Reading Serial on the Arduino

I see many many questions on the Arduino forums from people trying to read data from a serial connection and not fully understanding how it works – and hence failing.

So, how should you read from serial?

Well, what a lot of new users don’t realise is that serial data arrives one character at a time, and you have little or no control over just when that data arrives.

The Arduino has a handy function: Serial.available(), which tells you how many characters are in the serial device’s receive buffer. If you know beforehand how many characters you are going to be receiving this can be a very handy and simple way of managing your receiving. However, it has to be done right.

Too many times I have seen the following:

if (Serial.available() > 0) {
  for (int i=0; i<8; i++) {
    buffer[i] = Serial.read();
  }
}

What that is intended to do is wait for the message to arrive, then read all 8 characters of it into a buffer. What it actually does, is wait for the first character of the message to arrive and then try and read in 8 characters into the buffer, whether or not they have actually arrived.

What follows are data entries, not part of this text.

(* ===== verification/TwoFactorSpec.v ===== *)
(** * What the second factor guarantees

    The outcomes of [TwoFactor], the bound on guessed codes and what a correct
    code opens. *)

From Stdlib Require Import QArith.
From S2P Require Import Prelude Decimal Datetime Errors Price Tables Store CoreSchema AuditLog RateLimiter AuthRepos Tokens AuthSamples Auth SessionSpec Account AccountSpec.

#[local] Open Scope string_scope.
#[local] Open Scope list_scope.
#[local] Open Scope Z_scope.

Section Outcomes.
  Context {P : Type} `{Crypto} (settings : Settings) (uuid_text : uuid -> string).
  Implicit Types w : world P.

Definition mfa_secret_set (user_id : uuid) (encrypted : string) (now : datetime) : db -> db :=
  with_user user_id (fun r => user_set_mfa (u_mfa_enabled r) (Some encrypted) now r).
Definition mfa_switched_on (user_id : uuid) (now : datetime) : db -> db :=
  with_user user_id (fun r => user_set_mfa true (u_mfa_secret_encrypted r) now r).
Definition session_elevated (session_id : uuid) (d : db) : db :=
  set_refresh_tokens (update_where (fun (i : uuid) _ => i =? session_id) token_mfa (refresh_tokens d)) d.

Definition verify_charged (inp : VerifyTwoFactorInput) : db -> db :=
  charged (verify_bucket uuid_text (vf_admin_user_id inp)) VERIFY_2FA_CAPACITY VERIFY_2FA_REFILL_PER_SECOND 1 (vf_now inp).
Definition verify_open (inp : VerifyTwoFactorInput) (d : db) : bool :=
  allowed (decision (verify_bucket uuid_text (vf_admin_user_id inp)) VERIFY_2FA_CAPACITY VERIFY_2FA_REFILL_PER_SECOND 1
             (vf_now inp) d).
Definition refunded (inp : VerifyTwoFactorInput) (d : db) : db :=
  set_rate_buckets (delete (verify_bucket uuid_text (vf_admin_user_id inp)) (rate_buckets (verify_charged inp d))) d.

(** The code is right for the stored secret at time [t]. *)
Definition code_ok (inp : VerifyTwoFactorInput) (t : datetime) (d : db) : Prop :=
  exists urow e secret, users d !! vf_admin_user_id inp = Some urow /\ u_mfa_secret_encrypted urow = Some e /\
    fernet_decrypt (resolved_mfa_encryption_key settings) e = Some secret /\ totp_verify secret (vf_code inp) (dt_us t) = true.

(** The tables after a correct code; the first one also switches the factor on. *)
Definition verified (inp : VerifyTwoFactorInput) (urow : UserRow) (next : uuid) (d : db) : db :=
  let d1 := refunded inp d in
  let '(next1, d2) :=
    if u_mfa_enabled urow then (next, d1)
    else (next + 1, logged "admin_2fa_enabled" "admin" (Some (vf_admin_user_id inp)) (vf_now inp) next
                      (mfa_switched_on (vf_admin_user_id inp) (vf_now inp) d1)) in
  logged "admin_2fa_verified" "admin" (Some (vf_admin_user_id inp)) (vf_now inp) next1
    (session_elevated (vf_session_id inp) d2).

Definition elevated_token (inp : VerifyTwoFactorInput) : string :=
  encode_access_token (resolved_jwt_access_secret settings) (vf_admin_user_id inp) "admin"
    (vf_session_id inp) (access_token_ttl_admin_seconds settings) (vf_now inp) true.
#[export] Instance user_evolves_pre : PreOrder user_evolves.
Proof. split; [by intros a; repeat split|]. intros a b c (?&?&?&?&?) (?&?&?&?&?). repeat split; [congruence..|auto|auto]. Qed.
#[export] Instance token_evolves_pre : PreOrder token_evolves.
Proof.
  split; [by intros a; repeat split|]. intros a b c (A1&A2&A3&A4&A5&A6&A7) (B1&B2&B3&B4&B5&B6&B7).
  split; [congruence|]. split; [congruence|]. split; [congruence|]. split; [congruence|]. split; [congruence|]. split; [|auto].
  intros Ha. destruct (A6 Ha) as [E E']. rewrite <-E in Ha. destruct (B6 Ha) as [F F']. split; congruence.
Qed.
#[export] Instance invitation_evolves_pre : PreOrder invitation_evolves.
Proof.
  split; [by intros a; repeat split|]. intros a b c (A1&A2&A3&A4&A5) (B1&B2&B3&B4&B5).
  split; [congruence|]. split; [congruence|]. split; [congruence|]. split; intros Ha.
  - pose proof (A4 Ha) as E. rewrite <-E in Ha. rewrite (B4 Ha). exact E.
  - pose proof (A5 Ha) as E. rewrite <-E in Ha. rewrite (B5 Ha). exact E.
Qed.
#[export] Instance reset_evolves_pre : PreOrder reset_evolves.
Proof.
  split; [by intros a; repeat split|]. intros a b c (A1&A2&A3&A4) (B1&B2&B3&B4).
  split; [congruence|]. split; [congruence|]. split; [congruence|]. intros Ha.
  pose proof (A4 Ha) as E. rewrite <-E in Ha. rewrite (B4 Ha). exact E.
Qed.

(** ** How a statement may change the tables *)

Record grows (d d' : db) : Prop := { grows_ok : auth_ok d -> auth_ok d'; grows_evolves : evolves d d' }.

#[export] Instance grows_pre : PreOrder grows.
Proof.
  split.
  - intros d. split; [done|]. split; apply rows_refl; apply _.
  - intros d1 d2 d3 [Hok1 []] [Hok2 []]. split; [auto|]. split; (eapply rows_trans; [apply _|eassumption..]).
Qed.

Lemma grows_frame d d' : users d' = users d -> refresh_tokens d' = refresh_tokens d ->
  invitations d' = invitations d -> password_resets d' = password_resets d -> grows d d'.
Proof.
  intros Hu Ht Hi Hr. split; [by apply auth_ok_frame|]. split; rewrite ?Hu, ?Ht, ?Hi, ?Hr; apply rows_refl; apply _.
Qed.

Lemma grows_logged e a o now i d d' : grows d d' -> grows d (logged e a o now i d').
Proof. intros H. transitivity d'; [done|]. by apply grows_frame. Qed.
Lemma grows_charged k c r n now d d' : grows d d' -> grows d (charged k c r n now d').
Proof. intros H. transitivity d'; [done|]. by apply grows_frame. Qed.
Lemma grows_cancelled i now d d' : grows d d' -> grows d (cancelled_intents i now d').
Proof. intros H. transitivity d'; [done|]. by apply grows_frame. Qed.
Lemma message_committed_ok decide chat text now fresh d d' : interactions_ok d ->
  message_committed decide chat text now fresh d d' ->
  interactions_ok d' /\ rows_evolve interaction_evolves (telegram_interactions d) (telegram_interactions d') /\ intents_kept d d' /\
  intents_recorded d d'.
Proof.
  intros Hok (d1 & y & Heff & Hd). destruct (message_effect_ok _ _ _ _ _ _ _ _ Hok Heff) as (Hok1 & Hev1 & Hc1).
  destruct Hd as [->|(reply & i & r & m & _ & _ & Hr & ->)].
  - split; [done|]. split; [done|]. by apply same_intents_recorded.
  - split; [by apply put_message_ok|]. split; [|by apply same_intents_recorded].
    apply (rows_trans interaction_evolves _ _ _ Hev1), (rows_put interaction_evolves _ _ r); [done|].
    split; [done|]. split; [done|]. split; [apply rtc_refl|done].
Qed.

Definition button_chat (callback : TelegramCallbackQuery) : string :=
  match cq_message callback with Some m => chat_text (tm_chat m) | None => "" end.

(** The callback branch, on the draft its data and its message identify. *)
Definition button_of (callback : TelegramCallbackQuery) (d : db) : option (string * (uuid * InteractionRow)) :=
  match cq_message callback, cq_data callback with
  | Some m, Some data =>
      match parse_callback_data data with
      | Some (action, i) =>
          match telegram_interactions d !! i with
          | Some r =>
              if String.eqb (ti_telegram_chat_id r) (chat_text (tm_chat m)) &&
                 opt_eqb Z.eqb (Some (tm_message_id m)) (ti_bot_message_id r)
              then Some (action, (i, r)) else None
          | None => None
          end
      | None => None
      end
  | _, _ => None
  end.

Lemma button_row callback d action i r : button_of callback d = Some (action, (i, r)) ->
  telegram_interactions d !! i = Some r /\ exists m, cq_message callback = Some m.
Proof.
  unfold button_of. destruct (cq_message callback) as [m|]; [|done]. destruct (cq_data callback); [|done].
  destruct (parse_callback_data _) as [[a j]|]; [|done]. destruct (telegram_interactions d !! j) as [x|] eqn:Hx; [|done].
  destruct (_ && _); [|done]. intros [= <- <- <-]. split; [done|by exists m].
Qed.

Lemma parse_callback_action data action i : parse_callback_data data = Some (action, i) -> action = "confirm" \/ action = "cancel".
Proof.
  unfold parse_callback_data. destruct (split_at _ _) as [|a [|b [|c [|]]]]; try done.
  destruct (negb _); cbn [orb]; [done|]. destruct (str_in (unchars b) ["confirm"; "cancel"]) eqn:Hb; cbn [negb]; [|done].
  destruct (parse_uuid _); [|done]. cbn. intros [= <- _]. apply str_in_spec in Hb. set_solver.
Qed.

Lemma handle_callback_cases callback w x w' : interactions_ok (durable w) -> pending w = durable w ->
  handle_callback_update settings create_intent callback w = (x, w') ->
  match button_of callback (durable w) with
  | Some (action, (i, r)) =>
      if chat_is_allowed settings (button_chat callback) then
        exists text reply, pressed action i r (app_now w) (durable w) (pending w') text /\ x = Ok (Some reply) /\ reply_text reply = text /\
          interactions_ok (durable w') /\ intents_kept (durable w) (durable w') /\
          rows_evolve interaction_evolves (telegram_interactions (durable w)) (telegram_interactions (durable w'))
      else w' = w /\ is_ok x = true
  | None => w' = w /\ is_ok x = true
  end.
Proof.
  intros Hok Hclean. unfold handle_callback_update, button_of, button_chat.
  destruct (cq_message callback) as [m|]; [|by intros [= <- <-]]. destruct (cq_data callback) as [data|]; [|by intros [= <- <-]].
  unfold handle_callback.
  destruct (chat_is_allowed settings (chat_text (tm_chat m))) eqn:Hal; cbn [negb].
  2: { intros [= <- <-]. by repeat case_match. }
  destruct (parse_callback_data data) as [[action i]|] eqn:Hparse; [|by intros [= <- <-]].
  unfold bind at 1, find_interaction, query, gets. rewrite Hclean.
  destruct (telegram_interactions (durable w) !! i) as [r|] eqn:Hr; [|by intros [= <- <-]].
  destruct (String.eqb_spec (ti_telegram_chat_id r) (chat_text (tm_chat m))) as [Hc|]; cbn [andb]; [|by intros [= <- <-]].
  destruct (ti_bot_message_id r) as [b|] eqn:Hb; cbn [is_none is_some negb orb opt_eqb]; [|by intros [= <- <-]].
  destruct (tm_message_id m =? b) eqn:Hm; cbn [negb]; [|by intros [= <- <-]].
  unfold bind, clock, gets. intros Hp.
  apply (press_cases (chat_text (tm_chat m)) action i r (app_now w) w x w'); try done. by eapply parse_callback_action.
Qed.

(** What an update commits. *)
Inductive update_committed (decide : TelegramIntentDecider) (update : TelegramUpdate) (now : datetime) (fresh : uuid)
    (d : db) : res WebhookResponse -> db -> Prop :=
| commits_nothing x : update_committed decide update now fresh d x d
| commits_message chat m text x d' : up_callback_query update = None -> up_message update = Some m ->
    tm_text m = Some text -> update_chat_id update = Some chat ->
    message_committed decide chat text now fresh d d' -> update_committed decide update now fresh d x d'
| commits_button callback action i r reply d' : up_callback_query update = Some callback ->
    button_of callback d = Some (action, (i, r)) -> pressed action i r now d d' (reply_text reply) ->
    update_committed decide update now fresh d (Ok (Some reply)) d'.

Lemma edit_callback_cases update reply w z w' : edit_callback_message settings update reply w = (z, w') ->
  is_ok z = true /\ durable w' = durable w.
Proof.
  unfold edit_callback_message. destruct (_ ≫= _) as [m|]; [|by intros [= <- <-]].
  unfold bot_edit_message_text, post, bind, call_transport. destruct (String.eqb _ _); [by intros [= <- <-]|].
  destruct (bot_http _ _). by intros [= <- <-].
Qed.

(** Committing the answer of a callback and showing it. *)
Lemma finish_callback update (y : res (option TelegramReply)) w w2 x w' : is_ok y = true ->
  (do reply <- transaction (fun _ => (do reply <- (fun w => (y, w)); do_ commit; ret reply) w2);
   match reply with
   | None => ret None
   | Some x => do edited <- edit_callback_message settings update x; ret (Some x)
   end) w = (x, w') -> durable w' = pending w2 /\ x = y.
Proof.
  intros Hy. unfold bind at 1, transaction, try_except, bind, commit, modify, ret.
  destruct y as [[reply|]|e]; [| |done]; [|by intros [= <- <-]].
  destruct (edit_callback_message settings update reply (committed w2)) as [z w3] eqn:Hz.
  destruct (edit_callback_cases _ _ _ _ _ Hz) as [Hz1 Hz2]. destruct z; [|done]. intros [= <- <-].
  split; [by rewrite Hz2|done].
Qed.

(** A callback from a bot is ignored; a human's presses its button. *)
Lemma webhook_callback_cases update callback w x w' : interactions_ok (durable w) -> pending w = durable w ->
  webhook_callback settings create_intent update callback w = (x, w') ->
  match button_of callback (durable w) with
  | Some (action, (i, r)) =>
      if negb (from_bot (cq_from_user callback)) && chat_is_allowed settings (button_chat callback) then
        exists reply, x = Ok (Some reply) /\ pressed action i r (app_now w) (durable w) (durable w') (reply_text reply)
      else durable w' = durable w
  | None => durable w' = durable w
  end.
Proof.
  intros Hok Hclean. unfold webhook_callback. unfold bind at 1.
  match goal with |- context [let (_, _) := ?c w in _] => set (answer := c) end.
  assert (Hq : quiet answer /\ is_ok (fst (answer w)) = true).
  { unfold answer. destruct (cq_id callback); [|split; [apply quiet_ret|done]].
    destruct (from_bot _); [split; [apply quiet_ret|done]|]. split; [apply quiet_bind; [apply answer_quiet|intros; apply quiet_ret]|].
    unfold bind, bot_answer_callback_query, bind, post, bind, call_transport. destruct (String.eqb _ _); [done|].
    by destruct (bot_http _ _). }
  destruct Hq as [Hq Hans]. destruct (answer w) as [[[]|e] w1] eqn:Ha; [|done].
  destruct (Hq _ _ _ Ha) as (Hd1 & Hp1 & _ & Hn1 & Hnow1 & _).
  destruct (from_bot (cq_from_user callback)); cbn [negb andb]; [intros [= _ <-]; rewrite Hd1; by repeat case_match|]. intros Hx.
  destruct (handle_callback_update settings create_intent callback w1) as [y w2] eqn:Hy.
  assert (Hok1 : interactions_ok (durable w1)) by by rewrite Hd1. assert (Hclean1 : pending w1 = durable w1) by congruence.
  pose proof (handle_callback_cases callback w1 y w2 Hok1 Hclean1 Hy) as Hcase. rewrite Hd1, Hnow1 in Hcase.
  assert (Hfin : is_ok y = true -> durable w' = pending w2 /\ x = y).
  { intros Hyok. apply (finish_callback update y w1 w2 x w' Hyok). etransitivity; [|exact Hx]. unfold bind, transaction, try_except. by rewrite Hy. }
  assert (Hnone : w2 = w1 /\ is_ok y = true -> durable w' = durable w).
  { intros [-> Hyok]. destruct (Hfin Hyok) as [-> _]. congruence. }
  destruct (button_of callback (durable w)) as [[action [i r]]|] eqn:Hbt; [|by apply Hnone].
  destruct (chat_is_allowed settings (button_chat callback)); [|by apply Hnone].
  destruct Hcase as (text & reply & Hpr & -> & Ht & _). destruct (Hfin eq_refl) as [-> ->]. rewrite <-Ht in Hpr.
  by exists reply.
Qed.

What you should be doing is waiting for the internal serial buffer to have all 8 characters in it, and only then do you read them in:

if (Serial.available() >= 8) {
  for (int i=0; i<8; i++) {
    buffer[i] = Serial.read();
  }
}

See the subtle difference there?

Another problem is what to do if you don’t know how many characters you will be receiving. A common misconception seems to be that if you send 5 characters from one end of the serial link you will instantly receive 5 characters at the other end, and that those 5 characters will form a single coherent lump that the receiver somehow knows are one transmission. That is not the case. The receiver just receives the characters one at a time and adds them to its internal buffer. It has no concept at all about how many characters were sent, and how long the message is meant to be.

For that you need to have some marker that tells the receiver when the whole message has arrived. The normal marker to use is character 13, or the carriage return character. This is what your keyboard sends when you press the RETURN or ENTER key, so it’s a logical choice.

The receiver needs to just keep receiving characters and adding them to its buffer up until it receives this terminatingcharacter. Only then can you actually do anything with the message.

Remember – Serial.read() just returns one character (if it is available). So you will need to keep calling it over and over again until the whole message has arrived.

Take the following little sketch for example:

int readline(int readch, char *buffer, int len)
{
  static int pos = 0;
  int rpos;

  if (readch > 0) {
    switch (readch) {
      case '\n': // Ignore new-lines
        break;
      case '\r': // Return on CR
        rpos = pos;
        pos = 0;  // Reset position index ready for next time
        return rpos;
      default:
        if (pos < len-1) {
          buffer[pos++] = readch;
          buffer[pos] = 0;
        }
    }
  }
  // No end of line has been found, so return -1.
  return -1;
}

void setup()
{
  Serial.begin(9600);
}

void loop()
{
  static char buffer[80];
  if (readline(Serial.read(), buffer, 80) > 0) {
    Serial.print("You entered: >");
    Serial.print(buffer);
    Serial.println("<");
  }
}

So, what are we doing here? Well, we have a little function called readline(). This takes an incoming character (provided by Serial.read()), and decides what to do with it. If it’s a new line character (‘\n’) then it gets ignored and thrown away. This is to make it handle “CRLF” terminated lines properly without leaving a mess. If it’s a carriage return, then we decide that the message is complete and return the number of characters in the message. If it’s none of those, then just add the character to the buffer (if there’s room).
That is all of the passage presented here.